Le elezioni americane


Nelle prossime ore avremo modo di tornare sull'esito di medio termine che la 7 e "l'eccezionale " Mentana ci hanno consentito di seguire in diretta.
Un dato è però indiscutibile: i democratici americani conquistano la maggioranza alla Camera dei Rappresentanti, mentre i Repubblicani mantengono e consolidano la loro maggioranza al Senato; fatto questo che ha fatto esultare il Presidente americano. Mentre scrivo invece non è chiaro l'esito della sfida per la elezione dei 36 governatori che in alcuni Stati è all'ultimo voto.
Moltissime le New entry, le prime due donne islamica, il primo governatore gay, accanto alla riconferma nel Partito democratico di un leader come Bernie Sanders.
Trump aveva scelto di trasformare queste elezioni per il rinnovo dell'intera Camera dei Rappresentanti e di 1/3 del Senato americano in una referendum attorno alla sua persona. Aveva partecipato in prima persona alla campagna elettorale sostenendo direttamente i candidati repubblicani facendo leva su due argomenti: sui risultati economici e sui temi della immigrazione.
Proprio per questo il fatto che abbia perso il controllo della Camera dei Rappresentanti è un segnale incoraggiante anche se il successo elettorale ottenuto da Trump al Senato dimostra quanto forte sia il consenso su cui può contare.
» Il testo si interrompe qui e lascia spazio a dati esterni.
Lemma dynamic_current : k_current example_dynamic = Some 2%nat.
Proof. vm_compute. reflexivity. Qed.

Lemma dynamic_thr : k_thr example_dynamic = k_thr example.
Proof. apply thr_alter_obj. Qed.

Lemma dynamic_ready : th_state example_dynamic 3 = RT_THREAD_READY.
Proof. vm_compute. reflexivity. Qed.

Lemma dynamic_quiet n : th_lock (k_thr example_dynamic 3%nat) = Some n -> k_lists example_dynamic (LSuspend n) = [].
Proof. rewrite dynamic_thr. intros H. by apply (example_no_lock 3) in H. Qed.

Lemma dynamic_irq : k_interrupt_nest example_dynamic = 0.
Proof. vm_compute. reflexivity. Qed.

Lemma dynamic_core : core_ok example_dynamic.
Proof. apply (core_types example); [apply example_core | reflexivity | apply dynamic_type | apply dynamic_timer]. Qed.

Lemma dynamic_closable : closable no_cleanup 3 example_dynamic.
Proof.
  destruct (example_cleanup 3) as [H1 H2]. unfold cleanup_ok, lock_ok in *.
  split; [by rewrite dynamic_type | by rewrite dynamic_timer | |]; unfold cleanup_ok, lock_ok; rewrite dynamic_thr; [| exact H2].
  intros n Hn. by apply (example_no_lock 3) in Hn.
Qed.


(** The example with thread 3 deleted: it waits for the idle thread. *)
Definition example_deleted : kstate := run (rt_thread_delete no_cleanup 3) example_dynamic.

Lemma deleted_ended : ended 3 true example_dynamic example_deleted.
Proof.
  destruct (thread_delete_spec no_cleanup 3 example_dynamic) as (s' & E & Hen);
    [apply dynamic_core | apply dynamic_closable | apply dynamic_irq | right; left; apply dynamic_ready | apply dynamic_quiet | vm_compute; reflexivity |].
  unfold example_deleted, run. by rewrite E.
Qed.

Lemma deleted_queue : k_lists example_deleted LDefunct = [3]%nat.
Proof. rewrite (en_lists _ _ _ _ deleted_ended), dynamic_lists. vm_compute. reflexivity. Qed.

Lemma deleted_settled : settled example_deleted.
Proof.
  pose proof deleted_ended as H. right. split; [apply H |]. exists 2%nat, 10.
  split; [rewrite (cl_current _ _ (en_frame _ _ _ _ H)); apply dynamic_current |]. split; [lia |].
  assert (forall p, k_lists example_deleted (LReady p) = lremove 3%nat (k_lists example (LReady p))) as E.
  { intros p. rewrite (en_lists _ _ _ _ H), decide_False by (by intros [? _]). by rewrite dynamic_lists. }
  split; [exists []; rewrite E; vm_compute; reflexivity |]. intros r Hr. rewrite E. simpl. unfold fupd.
  repeat (case_decide as He; [injection He as ->; lia | clear He]). done.
Qed.


Lemma rt_thread_idle_hooks_witness :
  rt_thread_idle_delhook (Some 5) [Some 7; None; Some 8; None] = (- RT_ENOSYS, [Some 7; None; Some 8; None]) /\
  (None ∉ [Some 7; None; Some 8; None] ->
     rt_thread_idle_sethook (Some 5) [Some 7; None; Some 8; None] = (- RT_EFULL, [Some 7; None; Some 8; None])) /\
  (None ∈ [Some 7; None; Some 8; None] -> exists l1 l2, [Some 7; None; Some 8; None] = l1 ++ None :: l2 /\ None ∉ l1 /\
     rt_thread_idle_sethook (Some 5) [Some 7; None; Some 8; None] = (RT_EOK, l1 ++ Some 5 :: l2) /\
     rt_thread_idle_delhook (Some 5) (l1 ++ Some 5 :: l2) = (RT_EOK, [Some 7; None; Some 8; None])).
Proof. apply (rt_thread_idle_hooks 5 [Some 7; None; Some 8; None]). rewrite !not_elem_of_cons. repeat split; try done. apply not_elem_of_nil. Defined.

End ThreadEnd.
Trump non avrà più il controllo dei due rami del Parlamento americano e questo rendere più difficile la navigazione della sua Presidenza segnata dalla spregiudicatezza, dalla imprevedibilità e da una rottura con la politica estera americana.
La rottura con l'Iran e l'alleanza con i sovranisti europei ( e italiani) lo dimostrano.
È, anzi, probabile che questo voto spinga Trump a radicalizzare ancora di più le sue posizioni come già aveva fatto in questa campagna elettorale convinto di poter contare sulla rielezione alle prossime Presidenziali.
Il risultato di queste elezioni fornisce alcune indicazioni importanti al Partito Democratico se è vero che il voto ha premiato particolarmente i candidati che rappresentano una novità e un cambiamento.
Far tesoro di questo ed essere conseguenti nelle scelte che si andranno a compiere è fondamentale per tornare ad essere competitivi e vincere la sfida delle Presidenziali. Molti dei nuovi eletti del partito democratico sono progressisti e sostengono le idee innovative di Sanders.Hanno posto al centro della loro campagna elettorale i temi della lotta disuguaglianze, della sanità e del superamento delle forti disparità salariali.
È su questi temi che va costruito il rilancio dei democratici.